To do
Only lines with the string "reason" should be returned from the data below.

Data entries:
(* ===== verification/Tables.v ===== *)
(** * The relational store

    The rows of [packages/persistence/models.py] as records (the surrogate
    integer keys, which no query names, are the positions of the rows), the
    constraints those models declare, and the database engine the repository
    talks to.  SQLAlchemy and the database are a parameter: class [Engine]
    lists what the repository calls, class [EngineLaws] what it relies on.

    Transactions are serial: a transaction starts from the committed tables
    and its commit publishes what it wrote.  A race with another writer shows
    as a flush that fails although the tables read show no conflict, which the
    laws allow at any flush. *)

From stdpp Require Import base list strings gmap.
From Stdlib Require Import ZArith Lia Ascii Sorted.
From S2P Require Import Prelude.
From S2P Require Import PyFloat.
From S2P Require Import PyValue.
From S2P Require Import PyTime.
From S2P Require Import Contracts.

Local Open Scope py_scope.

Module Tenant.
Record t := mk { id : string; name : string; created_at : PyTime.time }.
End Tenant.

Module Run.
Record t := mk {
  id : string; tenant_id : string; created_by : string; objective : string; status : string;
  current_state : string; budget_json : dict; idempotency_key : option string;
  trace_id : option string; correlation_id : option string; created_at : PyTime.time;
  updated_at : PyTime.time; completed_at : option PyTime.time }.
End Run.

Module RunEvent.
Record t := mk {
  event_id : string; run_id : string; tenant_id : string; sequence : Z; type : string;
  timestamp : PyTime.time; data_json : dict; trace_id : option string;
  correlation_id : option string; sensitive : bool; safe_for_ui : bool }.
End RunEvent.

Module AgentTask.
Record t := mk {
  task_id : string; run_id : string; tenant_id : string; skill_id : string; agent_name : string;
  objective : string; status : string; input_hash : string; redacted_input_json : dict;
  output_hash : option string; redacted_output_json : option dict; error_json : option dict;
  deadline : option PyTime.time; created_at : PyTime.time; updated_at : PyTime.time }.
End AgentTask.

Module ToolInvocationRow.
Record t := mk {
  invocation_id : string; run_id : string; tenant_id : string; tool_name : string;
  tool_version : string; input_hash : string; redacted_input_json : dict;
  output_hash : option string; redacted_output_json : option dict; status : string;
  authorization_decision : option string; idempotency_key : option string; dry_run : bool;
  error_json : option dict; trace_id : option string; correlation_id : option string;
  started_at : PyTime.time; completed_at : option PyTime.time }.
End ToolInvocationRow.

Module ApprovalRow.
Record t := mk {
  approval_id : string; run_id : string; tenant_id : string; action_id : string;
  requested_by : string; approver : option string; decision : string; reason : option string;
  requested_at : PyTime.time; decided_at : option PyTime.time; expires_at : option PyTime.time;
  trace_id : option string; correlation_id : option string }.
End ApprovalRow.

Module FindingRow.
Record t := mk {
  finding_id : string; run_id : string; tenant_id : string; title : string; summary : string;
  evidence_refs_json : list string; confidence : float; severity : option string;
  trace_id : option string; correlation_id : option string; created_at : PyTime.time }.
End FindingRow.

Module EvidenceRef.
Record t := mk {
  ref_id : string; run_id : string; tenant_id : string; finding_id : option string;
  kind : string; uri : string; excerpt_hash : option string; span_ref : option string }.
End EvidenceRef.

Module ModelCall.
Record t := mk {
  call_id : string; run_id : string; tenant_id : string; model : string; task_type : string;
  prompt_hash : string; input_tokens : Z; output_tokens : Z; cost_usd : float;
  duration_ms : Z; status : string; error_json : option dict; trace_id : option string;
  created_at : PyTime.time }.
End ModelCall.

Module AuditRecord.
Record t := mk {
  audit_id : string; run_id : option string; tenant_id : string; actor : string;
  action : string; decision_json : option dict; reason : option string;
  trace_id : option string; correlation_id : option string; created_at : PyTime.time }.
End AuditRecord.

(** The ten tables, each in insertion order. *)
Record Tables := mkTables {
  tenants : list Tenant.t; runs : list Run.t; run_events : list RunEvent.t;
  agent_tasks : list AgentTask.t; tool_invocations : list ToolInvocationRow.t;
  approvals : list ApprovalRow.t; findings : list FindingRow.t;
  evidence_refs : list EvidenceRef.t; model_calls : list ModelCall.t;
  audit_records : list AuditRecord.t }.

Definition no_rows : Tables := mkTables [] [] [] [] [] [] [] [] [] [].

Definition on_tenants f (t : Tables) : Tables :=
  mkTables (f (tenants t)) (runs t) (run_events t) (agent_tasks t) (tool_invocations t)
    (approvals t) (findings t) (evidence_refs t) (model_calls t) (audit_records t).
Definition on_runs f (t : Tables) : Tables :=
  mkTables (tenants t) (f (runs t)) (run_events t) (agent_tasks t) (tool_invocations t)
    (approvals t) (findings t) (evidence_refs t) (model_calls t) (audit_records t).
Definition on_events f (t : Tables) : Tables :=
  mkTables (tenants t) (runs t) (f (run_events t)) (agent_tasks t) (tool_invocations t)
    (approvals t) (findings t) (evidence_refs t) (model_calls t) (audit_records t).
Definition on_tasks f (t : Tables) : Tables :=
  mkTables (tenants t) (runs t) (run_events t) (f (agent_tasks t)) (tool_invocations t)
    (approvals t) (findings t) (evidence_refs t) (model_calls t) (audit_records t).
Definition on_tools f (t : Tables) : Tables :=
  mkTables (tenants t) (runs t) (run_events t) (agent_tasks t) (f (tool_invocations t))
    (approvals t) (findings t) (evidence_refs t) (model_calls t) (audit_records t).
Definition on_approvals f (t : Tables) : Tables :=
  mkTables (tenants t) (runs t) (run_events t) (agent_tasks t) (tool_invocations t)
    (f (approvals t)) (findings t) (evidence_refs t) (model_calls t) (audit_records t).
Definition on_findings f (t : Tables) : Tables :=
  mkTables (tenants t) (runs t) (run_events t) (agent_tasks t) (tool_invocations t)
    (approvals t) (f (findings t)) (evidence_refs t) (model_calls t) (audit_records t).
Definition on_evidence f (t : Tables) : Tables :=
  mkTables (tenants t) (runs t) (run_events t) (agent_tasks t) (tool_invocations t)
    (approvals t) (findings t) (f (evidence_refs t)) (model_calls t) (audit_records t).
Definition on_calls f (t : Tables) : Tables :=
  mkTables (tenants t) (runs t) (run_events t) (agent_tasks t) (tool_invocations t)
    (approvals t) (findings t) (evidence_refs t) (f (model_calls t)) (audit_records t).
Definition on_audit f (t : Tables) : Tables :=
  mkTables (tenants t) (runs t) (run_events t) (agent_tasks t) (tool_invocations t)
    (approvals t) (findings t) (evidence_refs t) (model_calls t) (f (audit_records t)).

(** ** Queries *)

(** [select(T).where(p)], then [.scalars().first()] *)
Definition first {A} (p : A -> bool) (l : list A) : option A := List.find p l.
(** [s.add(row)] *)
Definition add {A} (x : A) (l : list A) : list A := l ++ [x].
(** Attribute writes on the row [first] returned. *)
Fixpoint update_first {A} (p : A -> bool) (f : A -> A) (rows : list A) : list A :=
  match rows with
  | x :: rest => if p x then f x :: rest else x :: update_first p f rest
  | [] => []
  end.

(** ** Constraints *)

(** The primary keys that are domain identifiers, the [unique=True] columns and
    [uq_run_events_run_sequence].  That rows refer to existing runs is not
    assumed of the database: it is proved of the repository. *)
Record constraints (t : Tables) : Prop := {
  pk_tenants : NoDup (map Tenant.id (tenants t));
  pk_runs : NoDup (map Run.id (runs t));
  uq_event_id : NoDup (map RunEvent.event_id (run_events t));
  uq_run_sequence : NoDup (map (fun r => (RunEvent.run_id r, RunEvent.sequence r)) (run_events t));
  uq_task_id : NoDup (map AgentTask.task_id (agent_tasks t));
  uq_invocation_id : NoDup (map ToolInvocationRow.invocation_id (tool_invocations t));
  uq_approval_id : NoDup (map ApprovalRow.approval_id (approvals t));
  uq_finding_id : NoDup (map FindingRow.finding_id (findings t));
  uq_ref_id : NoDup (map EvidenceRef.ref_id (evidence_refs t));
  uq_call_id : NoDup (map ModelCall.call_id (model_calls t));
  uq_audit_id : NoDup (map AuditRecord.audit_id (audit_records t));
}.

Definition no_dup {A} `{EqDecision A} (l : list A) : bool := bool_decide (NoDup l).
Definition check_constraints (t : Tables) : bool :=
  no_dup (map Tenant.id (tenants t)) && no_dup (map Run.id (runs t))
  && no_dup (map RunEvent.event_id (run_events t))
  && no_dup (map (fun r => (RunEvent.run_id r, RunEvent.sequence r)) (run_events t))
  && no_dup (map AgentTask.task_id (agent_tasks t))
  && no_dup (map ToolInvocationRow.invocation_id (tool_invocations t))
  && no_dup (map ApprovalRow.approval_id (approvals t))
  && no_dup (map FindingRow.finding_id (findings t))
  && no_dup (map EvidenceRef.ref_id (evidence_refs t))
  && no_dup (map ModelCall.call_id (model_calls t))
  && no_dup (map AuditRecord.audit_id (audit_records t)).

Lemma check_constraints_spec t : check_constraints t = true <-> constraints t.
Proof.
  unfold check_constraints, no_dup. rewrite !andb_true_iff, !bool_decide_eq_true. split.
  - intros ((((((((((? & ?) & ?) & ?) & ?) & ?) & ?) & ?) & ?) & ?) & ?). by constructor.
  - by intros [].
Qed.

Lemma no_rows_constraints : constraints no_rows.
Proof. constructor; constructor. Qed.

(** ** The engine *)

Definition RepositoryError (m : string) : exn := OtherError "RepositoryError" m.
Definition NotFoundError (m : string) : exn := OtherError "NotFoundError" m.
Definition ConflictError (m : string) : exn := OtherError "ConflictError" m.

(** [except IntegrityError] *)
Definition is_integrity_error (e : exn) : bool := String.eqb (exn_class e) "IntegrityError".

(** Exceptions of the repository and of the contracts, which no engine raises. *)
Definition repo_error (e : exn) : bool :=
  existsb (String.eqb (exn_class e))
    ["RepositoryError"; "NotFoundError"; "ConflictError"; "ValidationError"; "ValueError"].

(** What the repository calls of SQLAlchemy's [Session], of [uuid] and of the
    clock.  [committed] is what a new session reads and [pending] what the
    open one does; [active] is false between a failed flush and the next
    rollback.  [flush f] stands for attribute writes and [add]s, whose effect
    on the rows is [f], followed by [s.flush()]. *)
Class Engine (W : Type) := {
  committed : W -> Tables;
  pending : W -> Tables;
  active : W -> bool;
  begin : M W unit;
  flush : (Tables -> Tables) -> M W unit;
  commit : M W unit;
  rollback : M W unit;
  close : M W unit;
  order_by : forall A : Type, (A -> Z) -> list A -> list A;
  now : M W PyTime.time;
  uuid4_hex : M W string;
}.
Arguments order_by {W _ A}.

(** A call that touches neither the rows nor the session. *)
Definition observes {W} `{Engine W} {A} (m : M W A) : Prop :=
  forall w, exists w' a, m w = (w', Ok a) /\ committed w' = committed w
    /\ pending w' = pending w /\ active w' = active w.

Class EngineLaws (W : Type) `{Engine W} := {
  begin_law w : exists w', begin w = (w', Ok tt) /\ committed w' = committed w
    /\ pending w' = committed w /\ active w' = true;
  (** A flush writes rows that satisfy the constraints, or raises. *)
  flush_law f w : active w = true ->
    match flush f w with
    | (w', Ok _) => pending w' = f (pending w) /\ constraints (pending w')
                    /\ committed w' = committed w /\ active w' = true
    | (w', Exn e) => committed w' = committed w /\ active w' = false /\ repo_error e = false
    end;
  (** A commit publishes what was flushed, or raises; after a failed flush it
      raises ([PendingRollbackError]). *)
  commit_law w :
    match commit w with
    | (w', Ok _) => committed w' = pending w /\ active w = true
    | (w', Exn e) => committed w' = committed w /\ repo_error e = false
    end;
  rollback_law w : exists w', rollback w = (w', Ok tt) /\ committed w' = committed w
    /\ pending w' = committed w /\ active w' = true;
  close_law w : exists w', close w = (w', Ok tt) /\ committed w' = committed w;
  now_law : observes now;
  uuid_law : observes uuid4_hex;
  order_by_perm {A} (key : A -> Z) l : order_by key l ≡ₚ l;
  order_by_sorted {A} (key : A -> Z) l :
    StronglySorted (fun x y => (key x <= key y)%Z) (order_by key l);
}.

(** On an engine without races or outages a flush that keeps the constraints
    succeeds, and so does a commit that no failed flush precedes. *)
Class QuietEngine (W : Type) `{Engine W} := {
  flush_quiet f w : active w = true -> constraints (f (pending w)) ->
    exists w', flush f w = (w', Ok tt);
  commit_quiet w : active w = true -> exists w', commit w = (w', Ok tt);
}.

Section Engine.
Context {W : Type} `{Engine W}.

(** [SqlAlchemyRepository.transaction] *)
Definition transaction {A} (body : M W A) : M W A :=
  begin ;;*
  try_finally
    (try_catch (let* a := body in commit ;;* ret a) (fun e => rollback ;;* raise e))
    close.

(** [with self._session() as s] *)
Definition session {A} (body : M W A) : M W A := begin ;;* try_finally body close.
--
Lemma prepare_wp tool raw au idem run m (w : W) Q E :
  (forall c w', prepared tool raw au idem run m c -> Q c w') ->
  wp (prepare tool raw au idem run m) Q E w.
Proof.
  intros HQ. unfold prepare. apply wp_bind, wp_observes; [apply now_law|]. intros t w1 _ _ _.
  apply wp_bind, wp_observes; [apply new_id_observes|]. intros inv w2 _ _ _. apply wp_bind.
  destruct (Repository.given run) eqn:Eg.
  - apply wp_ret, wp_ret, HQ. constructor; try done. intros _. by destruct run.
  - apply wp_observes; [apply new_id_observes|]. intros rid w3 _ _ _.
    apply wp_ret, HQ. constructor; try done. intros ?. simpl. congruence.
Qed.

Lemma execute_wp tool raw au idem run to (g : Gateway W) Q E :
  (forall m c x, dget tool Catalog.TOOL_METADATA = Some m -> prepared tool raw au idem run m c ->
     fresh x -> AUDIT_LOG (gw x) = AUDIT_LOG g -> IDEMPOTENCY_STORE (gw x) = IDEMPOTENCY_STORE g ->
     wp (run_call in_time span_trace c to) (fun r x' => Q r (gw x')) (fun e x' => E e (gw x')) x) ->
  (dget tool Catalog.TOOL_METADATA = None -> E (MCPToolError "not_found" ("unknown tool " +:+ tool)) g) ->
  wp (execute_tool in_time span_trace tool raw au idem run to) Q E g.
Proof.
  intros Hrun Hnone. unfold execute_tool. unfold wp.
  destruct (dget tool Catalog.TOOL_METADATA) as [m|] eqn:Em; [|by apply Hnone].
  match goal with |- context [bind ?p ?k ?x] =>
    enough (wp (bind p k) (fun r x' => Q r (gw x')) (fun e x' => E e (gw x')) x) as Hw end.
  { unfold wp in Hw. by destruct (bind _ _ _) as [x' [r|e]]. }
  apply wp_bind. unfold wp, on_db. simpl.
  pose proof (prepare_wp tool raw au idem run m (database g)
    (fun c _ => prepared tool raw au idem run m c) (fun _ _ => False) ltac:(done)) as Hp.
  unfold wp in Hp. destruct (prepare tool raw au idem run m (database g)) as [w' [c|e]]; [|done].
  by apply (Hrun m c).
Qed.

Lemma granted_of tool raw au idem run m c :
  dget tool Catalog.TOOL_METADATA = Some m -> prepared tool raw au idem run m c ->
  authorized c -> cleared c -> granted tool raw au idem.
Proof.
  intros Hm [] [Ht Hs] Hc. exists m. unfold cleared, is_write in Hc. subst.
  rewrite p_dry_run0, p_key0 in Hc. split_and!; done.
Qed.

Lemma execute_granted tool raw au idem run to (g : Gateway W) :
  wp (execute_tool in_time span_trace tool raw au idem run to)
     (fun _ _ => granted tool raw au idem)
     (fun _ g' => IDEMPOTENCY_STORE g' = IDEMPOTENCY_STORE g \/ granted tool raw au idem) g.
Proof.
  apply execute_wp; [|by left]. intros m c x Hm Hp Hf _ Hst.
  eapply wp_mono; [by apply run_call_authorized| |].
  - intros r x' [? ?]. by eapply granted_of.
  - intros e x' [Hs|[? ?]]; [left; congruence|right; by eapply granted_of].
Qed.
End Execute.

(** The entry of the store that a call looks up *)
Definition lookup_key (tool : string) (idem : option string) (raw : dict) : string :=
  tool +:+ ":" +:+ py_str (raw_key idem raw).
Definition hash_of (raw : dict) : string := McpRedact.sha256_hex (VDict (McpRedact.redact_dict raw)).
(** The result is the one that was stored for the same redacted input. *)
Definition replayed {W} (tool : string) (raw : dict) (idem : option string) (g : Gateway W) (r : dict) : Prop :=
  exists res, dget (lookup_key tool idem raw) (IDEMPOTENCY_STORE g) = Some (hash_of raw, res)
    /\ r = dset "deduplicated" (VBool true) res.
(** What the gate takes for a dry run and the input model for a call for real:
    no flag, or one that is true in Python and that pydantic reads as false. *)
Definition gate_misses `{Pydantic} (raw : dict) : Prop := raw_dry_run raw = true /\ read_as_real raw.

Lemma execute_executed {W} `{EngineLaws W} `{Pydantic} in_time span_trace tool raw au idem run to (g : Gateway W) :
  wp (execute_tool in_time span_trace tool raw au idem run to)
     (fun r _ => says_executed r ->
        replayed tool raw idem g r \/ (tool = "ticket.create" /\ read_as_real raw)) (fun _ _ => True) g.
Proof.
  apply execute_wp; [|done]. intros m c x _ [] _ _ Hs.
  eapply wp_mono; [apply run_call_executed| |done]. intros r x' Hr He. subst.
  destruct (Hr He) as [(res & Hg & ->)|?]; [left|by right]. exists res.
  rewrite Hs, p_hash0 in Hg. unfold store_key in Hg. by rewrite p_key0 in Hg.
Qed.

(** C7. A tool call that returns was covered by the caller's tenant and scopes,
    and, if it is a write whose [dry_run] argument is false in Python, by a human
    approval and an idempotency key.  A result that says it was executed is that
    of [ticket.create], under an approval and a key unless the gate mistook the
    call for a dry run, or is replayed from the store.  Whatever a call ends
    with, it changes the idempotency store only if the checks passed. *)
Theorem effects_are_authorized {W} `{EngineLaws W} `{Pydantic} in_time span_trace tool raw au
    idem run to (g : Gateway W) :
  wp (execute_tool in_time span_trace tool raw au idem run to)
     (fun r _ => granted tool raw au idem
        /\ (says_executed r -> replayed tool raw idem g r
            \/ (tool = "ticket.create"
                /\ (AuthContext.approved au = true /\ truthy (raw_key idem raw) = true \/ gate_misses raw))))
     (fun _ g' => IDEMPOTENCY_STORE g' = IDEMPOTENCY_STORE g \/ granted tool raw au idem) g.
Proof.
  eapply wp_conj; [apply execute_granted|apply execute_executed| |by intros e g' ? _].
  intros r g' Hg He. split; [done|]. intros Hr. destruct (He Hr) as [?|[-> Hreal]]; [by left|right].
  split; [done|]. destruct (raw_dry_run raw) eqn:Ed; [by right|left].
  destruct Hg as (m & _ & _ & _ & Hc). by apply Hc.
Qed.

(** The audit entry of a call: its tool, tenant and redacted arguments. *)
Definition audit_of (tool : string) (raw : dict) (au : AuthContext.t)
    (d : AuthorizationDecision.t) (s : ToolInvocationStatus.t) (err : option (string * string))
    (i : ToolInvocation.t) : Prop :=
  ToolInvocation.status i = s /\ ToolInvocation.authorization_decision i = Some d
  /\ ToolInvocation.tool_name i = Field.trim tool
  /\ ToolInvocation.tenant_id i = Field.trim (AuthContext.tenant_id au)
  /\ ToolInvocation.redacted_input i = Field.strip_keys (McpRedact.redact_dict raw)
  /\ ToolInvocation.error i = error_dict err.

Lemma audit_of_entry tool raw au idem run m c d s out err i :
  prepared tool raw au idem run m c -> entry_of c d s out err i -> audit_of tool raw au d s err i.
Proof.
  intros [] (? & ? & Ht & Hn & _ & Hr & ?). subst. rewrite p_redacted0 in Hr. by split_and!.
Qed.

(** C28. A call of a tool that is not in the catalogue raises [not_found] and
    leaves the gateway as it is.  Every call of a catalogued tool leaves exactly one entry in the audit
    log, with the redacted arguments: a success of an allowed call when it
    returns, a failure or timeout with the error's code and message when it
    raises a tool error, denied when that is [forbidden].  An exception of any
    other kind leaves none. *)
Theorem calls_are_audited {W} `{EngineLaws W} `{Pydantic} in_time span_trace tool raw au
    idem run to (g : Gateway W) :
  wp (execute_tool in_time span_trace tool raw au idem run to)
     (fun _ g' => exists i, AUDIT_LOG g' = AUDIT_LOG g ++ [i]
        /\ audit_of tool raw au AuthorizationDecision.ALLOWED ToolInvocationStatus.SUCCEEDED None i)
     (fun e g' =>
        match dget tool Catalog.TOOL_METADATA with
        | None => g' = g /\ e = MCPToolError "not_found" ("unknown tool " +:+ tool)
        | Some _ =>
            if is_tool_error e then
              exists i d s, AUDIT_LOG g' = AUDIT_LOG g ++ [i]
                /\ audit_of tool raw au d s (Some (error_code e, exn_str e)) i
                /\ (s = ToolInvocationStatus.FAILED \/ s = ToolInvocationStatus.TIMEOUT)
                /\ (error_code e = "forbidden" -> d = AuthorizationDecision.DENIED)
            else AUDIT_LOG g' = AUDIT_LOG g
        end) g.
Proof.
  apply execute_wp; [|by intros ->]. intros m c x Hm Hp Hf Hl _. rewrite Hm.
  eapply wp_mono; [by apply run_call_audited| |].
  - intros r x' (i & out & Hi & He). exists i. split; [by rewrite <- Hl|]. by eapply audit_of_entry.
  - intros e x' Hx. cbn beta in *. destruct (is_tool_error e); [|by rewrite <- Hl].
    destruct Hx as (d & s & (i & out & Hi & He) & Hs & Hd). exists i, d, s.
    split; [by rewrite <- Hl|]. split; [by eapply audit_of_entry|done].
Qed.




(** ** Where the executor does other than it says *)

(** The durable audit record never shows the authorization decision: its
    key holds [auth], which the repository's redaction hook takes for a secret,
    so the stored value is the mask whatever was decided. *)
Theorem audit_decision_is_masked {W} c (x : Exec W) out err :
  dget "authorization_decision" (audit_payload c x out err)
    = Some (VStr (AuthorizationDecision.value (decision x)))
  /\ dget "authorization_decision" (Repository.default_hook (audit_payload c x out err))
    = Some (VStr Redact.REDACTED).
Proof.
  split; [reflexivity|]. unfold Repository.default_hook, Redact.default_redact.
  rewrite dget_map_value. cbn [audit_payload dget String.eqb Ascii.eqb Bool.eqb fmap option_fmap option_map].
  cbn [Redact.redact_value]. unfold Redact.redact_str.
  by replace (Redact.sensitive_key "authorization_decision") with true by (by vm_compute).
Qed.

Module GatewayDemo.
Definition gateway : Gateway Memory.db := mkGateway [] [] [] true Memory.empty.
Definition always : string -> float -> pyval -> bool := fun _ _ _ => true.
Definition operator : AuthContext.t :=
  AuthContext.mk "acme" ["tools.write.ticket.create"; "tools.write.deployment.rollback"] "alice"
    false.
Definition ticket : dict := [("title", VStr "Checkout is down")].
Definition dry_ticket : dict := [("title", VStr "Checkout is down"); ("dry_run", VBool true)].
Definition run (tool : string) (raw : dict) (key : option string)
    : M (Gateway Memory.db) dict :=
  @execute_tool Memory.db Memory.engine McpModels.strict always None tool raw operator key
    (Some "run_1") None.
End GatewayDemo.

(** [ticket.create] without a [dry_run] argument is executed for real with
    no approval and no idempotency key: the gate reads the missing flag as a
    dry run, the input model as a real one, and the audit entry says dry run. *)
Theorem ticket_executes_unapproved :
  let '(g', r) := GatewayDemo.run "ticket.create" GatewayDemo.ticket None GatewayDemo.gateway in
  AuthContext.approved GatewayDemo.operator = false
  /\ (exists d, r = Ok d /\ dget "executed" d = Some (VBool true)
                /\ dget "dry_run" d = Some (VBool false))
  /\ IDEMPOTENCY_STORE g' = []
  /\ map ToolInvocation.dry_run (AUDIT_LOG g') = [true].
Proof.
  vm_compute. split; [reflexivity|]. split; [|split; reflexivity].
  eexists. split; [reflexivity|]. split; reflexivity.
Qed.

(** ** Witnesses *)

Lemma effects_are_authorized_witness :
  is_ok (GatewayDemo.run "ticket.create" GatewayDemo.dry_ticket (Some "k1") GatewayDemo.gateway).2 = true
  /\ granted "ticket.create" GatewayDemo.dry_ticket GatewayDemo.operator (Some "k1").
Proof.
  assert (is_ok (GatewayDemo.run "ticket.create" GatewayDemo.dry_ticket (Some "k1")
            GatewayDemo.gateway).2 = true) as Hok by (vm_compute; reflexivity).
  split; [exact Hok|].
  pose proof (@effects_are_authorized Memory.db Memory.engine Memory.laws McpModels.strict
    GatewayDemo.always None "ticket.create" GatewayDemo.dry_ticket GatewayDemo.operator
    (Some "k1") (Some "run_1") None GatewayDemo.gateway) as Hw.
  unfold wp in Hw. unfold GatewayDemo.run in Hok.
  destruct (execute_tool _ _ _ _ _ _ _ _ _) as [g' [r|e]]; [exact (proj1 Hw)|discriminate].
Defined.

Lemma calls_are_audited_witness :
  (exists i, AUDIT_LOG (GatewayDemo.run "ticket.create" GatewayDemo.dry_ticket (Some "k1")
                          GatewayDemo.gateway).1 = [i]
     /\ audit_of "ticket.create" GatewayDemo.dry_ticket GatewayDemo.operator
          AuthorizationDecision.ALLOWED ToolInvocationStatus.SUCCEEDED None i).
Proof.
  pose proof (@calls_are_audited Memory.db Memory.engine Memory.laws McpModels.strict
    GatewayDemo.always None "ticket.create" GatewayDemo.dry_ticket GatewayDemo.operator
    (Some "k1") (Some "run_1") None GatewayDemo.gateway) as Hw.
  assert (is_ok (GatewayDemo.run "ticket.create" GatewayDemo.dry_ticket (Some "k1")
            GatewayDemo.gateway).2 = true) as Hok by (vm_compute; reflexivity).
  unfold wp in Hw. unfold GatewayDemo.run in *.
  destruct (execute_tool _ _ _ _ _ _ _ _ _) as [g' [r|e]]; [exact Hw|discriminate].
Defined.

Exercise output
  requested_by : string; approver : option string; decision : string; reason : option string;
  action : string; decision_json : option dict; reason : option string;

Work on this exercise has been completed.